Do I need to have health care insurance as a US citizen when I'm away?

I support ObamaCare, but I don’t understand about the requirement that USA citizens must now have health insurance. I just got a new plan, and they don’t support any medical needs when I’m out of the country! So, if working abroad 6 months of year, how do I NOT pay insurance for those months and NOT get a tax penalty? FYI, I’ll be in a pretty high tax bracket in 2016.


I’d talk to an advisor, but you’d be better off all around by trying to qualify for the feie. You’ll not have to meet the health care requirement and you get the tax break.

Hey @ericvanbuskirk ,

I deal with this as well. The answer is

U.S. citizens living in a foreign country for at least 330 days of a 12-month period are not required to get health insurance coverage for that 12-month period. If you’re uninsured and living abroad under this definition, you qualify for a health insurance exemption.

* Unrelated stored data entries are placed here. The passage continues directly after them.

(* ===== verification/WorkspaceFacts.v ===== *)
(** * What holds of the directory of threads

    The invariant of threads, turns and members, and how each kind of write keeps it while
    the histories of threads only grow. *)

From S2P Require Import Prelude PyText PyVal Enums Models Kernel Identity.
From S2P Require Import WorkspaceState ThreadFacts.

#[local] Open Scope nat_scope.

(** A history whose turns are numbered from 1 on. *)
Definition numbered (l : list Turn) : Prop := Turn.ordinal <$> l = Z.of_nat <$> seq 1 (length l).

Record threads_ok (d : Directory) : Prop := {
  ok_keyed : keyed d;
  ok_turns i u : turns d !! i = Some u →
    Turn.id u = i ∧ ∃ t, threads d !! Turn.thread_id u = Some t ∧ Turn.organization_id u = Thread.organization_id t;
  ok_history i t : threads d !! i = Some t → ∃ l c, history d t l c ∧ numbered l
}.

(** Each user is a member of a workspace once, with the permission to read, to write, or
    both, and may write exactly with the latter. *)
Definition member_key (m : WorkspaceMember) : uuid * uuid := (WorkspaceMember.workspace_id m, WorkspaceMember.user_id m).
Definition member_ok (m : WorkspaceMember) : Prop :=
  WorkspaceMember.permissions m ∈ [["read"]; ["write"]; ["read"; "write"]] ∧
  WorkspaceMember.can_write m = bool_decide ("write" ∈ WorkspaceMember.permissions m).
Definition members_ok (l : list WorkspaceMember) : Prop := NoDup (member_key <$> l) ∧ Forall member_ok l.

Record directory_ok (d : Directory) : Prop := {
  ok_threads : threads_ok d;
  ok_members : members_ok (workspace_members d)
}.

(** ** Numbered histories *)

Lemma numbered_prefix l k : numbered (l ++ k)%list → numbered l.
Proof.
  unfold numbered. rewrite fmap_app, length_app, seq_app, fmap_app. intros Heq.
  apply app_inj_1 in Heq as [Heq _]; [done|]. by rewrite !length_fmap, length_seq.
Qed.

Lemma turns_numbered_snoc l u : numbered l → Turn.ordinal u = Z.of_nat (S (length l)) → numbered (l ++ [u])%list.
Proof.
  unfold numbered. intros Hl Hu. rewrite fmap_app, length_app, Hl. cbn [length].
  replace (length l + 1) with (S (length l)) by lia. rewrite seq_S, fmap_app. csimpl. by rewrite Hu.
Qed.

Lemma numbered_last l : numbered l → default 0%Z (Turn.ordinal <$> last l) = Z.of_nat (length l).
Proof.
  unfold numbered. destruct l as [|u l _] using rev_ind; [done|]. rewrite last_snoc, length_app. cbn [length].
  replace (length l + 1) with (S (length l)) by lia. rewrite seq_S, !fmap_app. csimpl. intros Heq.
  apply app_inj_2 in Heq as [_ Heq]; [|done]. by injection Heq.
Qed.

Lemma numbered_distinct l : numbered l → NoDup (Turn.ordinal <$> l).
Proof. unfold numbered. intros ->. apply NoDup_fmap_2; [apply _|]. apply NoDup_seq. Qed.

(** ** Sorted turns *)

Definition in_order (x y : Turn) : Prop := ordinal_le x y = true.

Lemma ordered_turns l : StronglySorted in_order (order_by ordinal_le l).
Proof. apply order_by_strongly; unfold ordinal_le; intros; rewrite ?Z.leb_le in *; lia. Qed.

Lemma ordered_unique l l' :
  l ≡ₚ l' → StronglySorted in_order l → StronglySorted in_order l' → NoDup (Turn.ordinal <$> l) → l = l'.
Proof.
  intros Hp Hs Hs' Hnd. eapply (StronglySorted_unique_strong in_order); [|done..]. clear Hs Hs'.
  intros x y Hx Hy Hxy Hyx. rewrite <-Hp in Hy. unfold in_order, ordinal_le in *. rewrite Z.leb_le in *.
  assert (Turn.ordinal x = Turn.ordinal y) as Heq by lia. clear Hxy Hyx Hp.
  apply list_elem_of_lookup in Hx as [i Hi]. apply list_elem_of_lookup in Hy as [j Hj].
  assert (i = j) as ->; [|congruence]. eapply NoDup_lookup; [exact Hnd|..]; rewrite list_lookup_fmap.
  - by rewrite Hi.
  - rewrite Hj. simpl. by rewrite Heq.
Qed.

Lemma numbered_ordered l k : numbered (l ++ k)%list → StronglySorted in_order k.
Proof.
  intros Hn. assert (StronglySorted in_order (l ++ k)%list) as Hs.
  { apply (numbered_sorted Turn.ordinal 1 _ (length (l ++ k)%list) Hn). }
  clear Hn. induction l as [|u l IH]; [done|]. apply IH. by apply StronglySorted_inv in Hs as [? _].
Qed.

(** A new turn behind the turns of its thread, and nowhere else. *)
Lemma local_put_turn org id i u d :
  turns d !! i = None →
  (let l := (local_turns org id d ++ (if of_thread org id u then [u] else []))%list in
   StronglySorted in_order l ∧ NoDup (Turn.ordinal <$> l)) →
  local_turns org id (put_turn i u d) =
    (local_turns org id d ++ (if of_thread org id u then [u] else []))%list.
Proof.
  intros Hi [Hs Hnd]. symmetry. apply ordered_unique; [|done|apply ordered_turns|done].
  unfold local_turns. rewrite !order_by_perm. unfold put_turn.
  change (turns (_ <| turns := _ |>)) with (<[i:=u]> (turns d)).
  rewrite select_insert by done. apply Permutation_app_comm.
Qed.

Lemma own_numbered d t l c : history d t l c → numbered l →
  NoDup (Turn.ordinal <$> own_turns d t) ∧ ∃ pre, l = (pre ++ own_turns d t)%list.
Proof.
  intros Hh Hn.
  assert (∃ pre, l = (pre ++ own_turns d t)%list) as [pre ->] by (inversion Hh; subst; [by exists []|eauto]).
  split; [|eauto]. apply numbered_distinct in Hn. rewrite fmap_app in Hn. by apply NoDup_app in Hn as (_ & _ & ?).
Qed.

(** ** Writes *)

(** The same threads but for what is not of their lineage, and the same turns. *)
Record kept (d d' : Directory) : Prop := {
  kept_turns : turns d' = turns d;
  kept_forth i t : threads d !! i = Some t → ∃ t', threads d' !! i = Some t' ∧ lineage t' = lineage t;
  kept_back i t' : threads d' !! i = Some t' → ∃ t, threads d !! i = Some t ∧ lineage t' = lineage t
}.

Lemma kept_grows d d' : kept d d' → grows d d'.
Proof. intros [Hu Hf _]. split; [done|]. intros i t _. unfold local_turns. by rewrite Hu. Qed.

Lemma history_kept d d' t t' l c : kept d d' → lineage t' = lineage t → history d t l c → history d' t' l c.
Proof.
  intros [Hu Hf _] He Hh. revert t' He.
  induction Hh as [t Hp|t pid parent l c pre Hp Hparent Ho Hw Hh IH Hpre]; intros t' [= Hi Ho' Hw' Hp' Hf'].
  all: assert (own_turns d t = own_turns d' t') as -> by (unfold own_turns, local_turns; by rewrite Hu, Hi, Ho').
  all: rewrite <-Hi.
  - apply history_root. congruence.
  - destruct (Hf _ _ Hparent) as (parent' & Hparent' & He'). pose proof He' as [= ? ? ? ? ?].
    apply (history_fork _ _ pid parent' l); [congruence|done|congruence|congruence|by apply IH|].
    by eapply inherited_grows.
Qed.

Lemma kept_ok d d' : kept d d' → threads_ok d → threads_ok d'.
Proof.
  intros Hkept [Hk Ht Hh]. split.
  - intros i t' (t & Hi & [= -> _ _ _ _])%(kept_back _ _ Hkept). by apply Hk.
  - intros i u. rewrite (kept_turns _ _ Hkept). intros (Hi & t & Hu & Ho)%Ht. split; [done|].
    destruct (kept_forth _ _ Hkept _ _ Hu) as (t' & Hu' & [= _ Ho' _ _ _]). exists t'. split; congruence.
  - intros i t' (t & Hi & He)%(kept_back _ _ Hkept). destruct (Hh _ _ Hi) as (l & c & Hl & Hn).
    exists l, c. split; [by eapply history_kept|done].
Qed.

Lemma same_kept d d' : threads d' = threads d → turns d' = turns d → kept d d'.
Proof. intros Ht Hu. split; [done|rewrite Ht; eauto..]. Qed.

(** Columns of a thread that are not of its lineage. *)
Lemma update_thread_kept i f d : (∀ t, lineage (f t) = lineage t) → kept d (update_thread i f d).
Proof.
  intros Hf. split; [done|..]; change (threads (update_thread i f d)) with (alter f i (threads d)).
  - intros j t Ht. destruct (decide_rel (=) i j) as [->|Hne].
    + exists (f t). by rewrite lookup_alter_eq, Ht.
    + exists t. by rewrite lookup_alter_ne.
  - intros j t'. rewrite lookup_alter_Some. intros [(-> & t & Hj & ->)|[_ ?]]; eauto.
Qed.

(** *** A new thread *)

Lemma put_thread_grows t d : threads d !! Thread.id t = None → grows d (put_thread (Thread.id t) t d).
Proof.
  intros Hfree. split; [|done]. intros i t' Hi. exists t'. split; [|done].
  change (threads (put_thread (Thread.id t) t d)) with (<[Thread.id t:=t]> (threads d)).
  by rewrite lookup_insert_ne by congruence.
Qed.

(** Nobody wrote in a thread that is not there. *)
Lemma absent_turns d org i : threads_ok d → threads d !! i = None → local_turns org i d = [].
Proof.
  intros [_ Ht _] Hi. unfold local_turns.
  assert (select (of_thread org i) (turns d) = []) as ->; [|done].
  unfold select. apply filter_none. intros u [j Hj]%elem_of_rows. unfold of_thread.
  destruct (Ht j u Hj) as (_ & t & Hu & _). rewrite Is_true_true, andb_true_iff, !bool_decide_eq_true.
  intros [_ He]. congruence.
Qed.

Lemma put_thread_history d t t' l c :
  threads d !! Thread.id t' = None → history d t l c → history (put_thread (Thread.id t') t' d) t l c.
Proof.
  intros Hfree. induction 1 as [t Hp|t pid parent l c pre Hp Hparent Ho Hw Hh IH Hpre].
  - by apply (history_root (put_thread _ t' d)).
  - apply (history_fork (put_thread _ t' d) t pid parent l); try done.
    change (<[Thread.id t':=t']> (threads d) !! pid = Some parent). by rewrite lookup_insert_ne by congruence.
Qed.

Lemma put_thread_ok t d :
  threads_ok d → threads d !! Thread.id t = None →
  (Thread.parent_thread_id t = None ∨
   ∃ parent l c pre, Thread.parent_thread_id t = Some (Thread.id parent) ∧
     threads d !! Thread.id parent = Some parent ∧ Thread.organization_id parent = Thread.organization_id t ∧
     Thread.workspace_id parent = Thread.workspace_id t ∧ history d parent l c ∧ numbered l ∧
     inherited t l = Some pre) →
  threads_ok (put_thread (Thread.id t) t d).
Proof.
  intros Hok Hfree Hparent. pose proof Hok as [Hk Ht Hh].
  change (threads (put_thread (Thread.id t) t d)) with (<[Thread.id t:=t]> (threads d)) in *.
  assert (own_turns (put_thread (Thread.id t) t d) t = []) as Hown
    by exact (absent_turns d _ _ Hok Hfree).
  split; unfold keyed; change (threads (put_thread (Thread.id t) t d)) with (<[Thread.id t:=t]> (threads d)).
  - intros i x [[<- <-]|[_ ?]]%lookup_insert_Some; [done|by apply Hk].
  - intros i u Hi. destruct (Ht i u Hi) as (? & x & Hx & Ho). split; [done|]. exists x.
    by rewrite lookup_insert_ne by congruence.
  - intros i x [[<- <-]|[_ Hx]]%lookup_insert_Some.
    + destruct Hparent as [Hp|(parent & l & c & pre & Hp & Hps & Ho & Hw & Hl & Hn & Hpre)].
      * exists (own_turns (put_thread (Thread.id t) t d) t), [Thread.id t]. split; [by apply history_root|by rewrite Hown].
      * exists (pre ++ own_turns (put_thread (Thread.id t) t d) t)%list, (Thread.id t :: c). split.
        -- apply (history_fork _ _ (Thread.id parent) parent l); try done; [|by apply put_thread_history].
           change (<[Thread.id t:=t]> (threads d) !! Thread.id parent = Some parent).
           by rewrite lookup_insert_ne by congruence.
        -- rewrite Hown, app_nil_r. apply inherited_prefix in Hpre as [k ->]. by eapply numbered_prefix.
    + destruct (Hh _ _ Hx) as (l & c & Hl & Hn). exists l, c. split; [by apply put_thread_history|done].
Qed.

(** *** A new turn *)

Section PutTurn.
Context (d : Directory) (t : Thread) (l : list Turn) (c : list uuid) (u : Turn).
Context (Hok : threads_ok d) (Ht : threads d !! Thread.id t = Some t) (Hl : history d t l c).
Context (Hfree : turns d !! Turn.id u = None) (Hthread : Turn.thread_id u = Thread.id t).
Context (Horg : Turn.organization_id u = Thread.organization_id t).
Context (Hnext : Turn.ordinal u = Z.of_nat (S (length l))).

Let d' := put_turn (Turn.id u) u d.

(** The turns of each thread: those of [t] have the new one behind them. *)
Lemma put_turn_own i x :
  threads d !! i = Some x →
  own_turns d' x = (own_turns d x ++ if bool_decide (i = Thread.id t) then [u] else [])%list.
Proof.
  intros Hi. pose proof (ok_keyed _ Hok _ _ Hi) as Hix. unfold own_turns at 1, d'.
  assert (of_thread (Thread.organization_id x) (Thread.id x) u = bool_decide (i = Thread.id t)) as Hof.
  { unfold of_thread. rewrite Hthread, Horg, Hix. case_bool_decide as Ho; simpl.
    - case_bool_decide; case_bool_decide; congruence.
    - rewrite bool_decide_false; [done|]. intros ->. congruence. }
  rewrite local_put_turn; [by rewrite Hof|done|]. rewrite Hof. cbv zeta.
  change (local_turns (Thread.organization_id x) (Thread.id x) d) with (own_turns d x).
  destruct (ok_history _ Hok _ _ Hi) as (lx & cx & Hx & Hn).
  destruct (own_numbered _ _ _ _ Hx Hn) as [Hnd [pre ->]]. case_bool_decide as Hit; [|rewrite app_nil_r].
  - assert (x = t) as -> by congruence. destruct (history_unique _ _ _ _ _ _ Hl Hx) as [-> _].
    pose proof (turns_numbered_snoc _ u Hn Hnext) as Hsnoc. rewrite <-app_assoc in Hsnoc. split; [by eapply numbered_ordered|].
    apply numbered_distinct in Hsnoc. rewrite fmap_app in Hsnoc. by apply NoDup_app in Hsnoc as (_ & _ & ?).
  - split; [by eapply numbered_ordered|done].
Qed.

Lemma put_turn_grows : grows d d'.
Proof.
  split; [eauto|]. intros i x Hi. pose proof (put_turn_own i x Hi) as Hown. unfold own_turns in Hown.
  rewrite (ok_keyed _ Hok _ _ Hi) in Hown. rewrite Hown. by apply prefix_app_r.
Qed.

(** Only the history of [t] itself is longer, by the new turn. *)
Lemma put_turn_history i x lx cx :
  threads d !! i = Some x → history d x lx cx →
  history d' x (lx ++ if bool_decide (i = Thread.id t) then [u] else [])%list cx.
Proof.
  intros Hi Hx. pose proof (put_turn_own i x Hi) as Hown.
  inversion Hx as [? Hp|? pid parent lp cp pre Hp Hparent Ho Hw Hlp Hpre]; subst.
  - rewrite <-Hown. by apply history_root.
  - assert (threads d !! Thread.id parent = Some parent) as Hself by (by rewrite (ok_keyed _ Hok _ _ Hparent)).
    destruct (history_grows _ _ _ parent _ _ put_turn_grows (ok_keyed _ Hok) Hself eq_refl Hlp) as (lp' & Hlp' & Hpref).
    rewrite <-app_assoc, <-Hown. apply (history_fork _ _ pid parent lp'); try done. by eapply inherited_grows.
Qed.

Lemma put_turn_ok : threads_ok d'.
Proof.
  split.
  - apply (ok_keyed _ Hok).
  - intros i v. change (turns d') with (<[Turn.id u:=u]> (turns d)). change (threads d') with (threads d).
    intros [[<- <-]|[_ Hv]]%lookup_insert_Some; [|by apply (ok_turns _ Hok)]. split; [done|].
    exists t. by rewrite Hthread.
  - intros i x Hi. change (threads d !! i = Some x) in Hi. destruct (ok_history _ Hok i x Hi) as (lx & cx & Hx & Hn).
    eexists _, cx. split; [by apply (put_turn_history i)|]. case_bool_decide as Hit; [|by rewrite app_nil_r].
    apply turns_numbered_snoc; [done|]. assert (x = t) as -> by (subst i; congruence).
    by destruct (history_unique _ _ _ _ _ _ Hl Hx) as [<- _].
Qed.
End PutTurn.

This means you don’t have to pay the fee that other uninsured people must pay.

For your 6-month case, and my 7-month case, I’m 99% certain that means you need to register for ACA in whatever state you more or less arbitrarily choose to reside in during those months.

I have not spoken with a lawyer about this, primarily because the rule seem so similar to the Foreign Earned Income Exemption (feie). I’m assuming they used that tax rule as a model. Obviously, as @wanderingdev references, in order to qualify for either rule you will need to stay out for an additional 5 months. Much easier said than done.

On the opposite end of things, I believe you are allowed 90 contiguous days uninsured without being penalized per year. I can’t find that directly on an ACA website but here it is from another:


@Miquel and @wanderingdev Thanks for the feedback. I’ll admit I’m for Obama Care (although I don’t qualify because of salary). However, when you consider that at least some healthcare companies do NOT cover you when you’re abroad, this defeats the purpose of making Americans have health care. Sure, everyone should have it or be “punished.” But it’s similar to double taxation if a person works abroad 1/2 the year (something which none of us have to worry about). I can’t do more than 7 months work abroad and shouldn’t be pushed into staying out of the country. True, maybe I can drop it for three months. So, indeed I’ll have to speak w/ an attorney or accountant that knows about this

I agree with you. While double-taxation is a thing and the US is actually relatively friendly compared to other countries I have heard about, double healthcare does seem silly. The situation to me is reflective of a rule I’ve discovered in my own life: The broader scope of a policy, the more painful it is to be exceptional. So we just have to pick our times to be exceptional carefully.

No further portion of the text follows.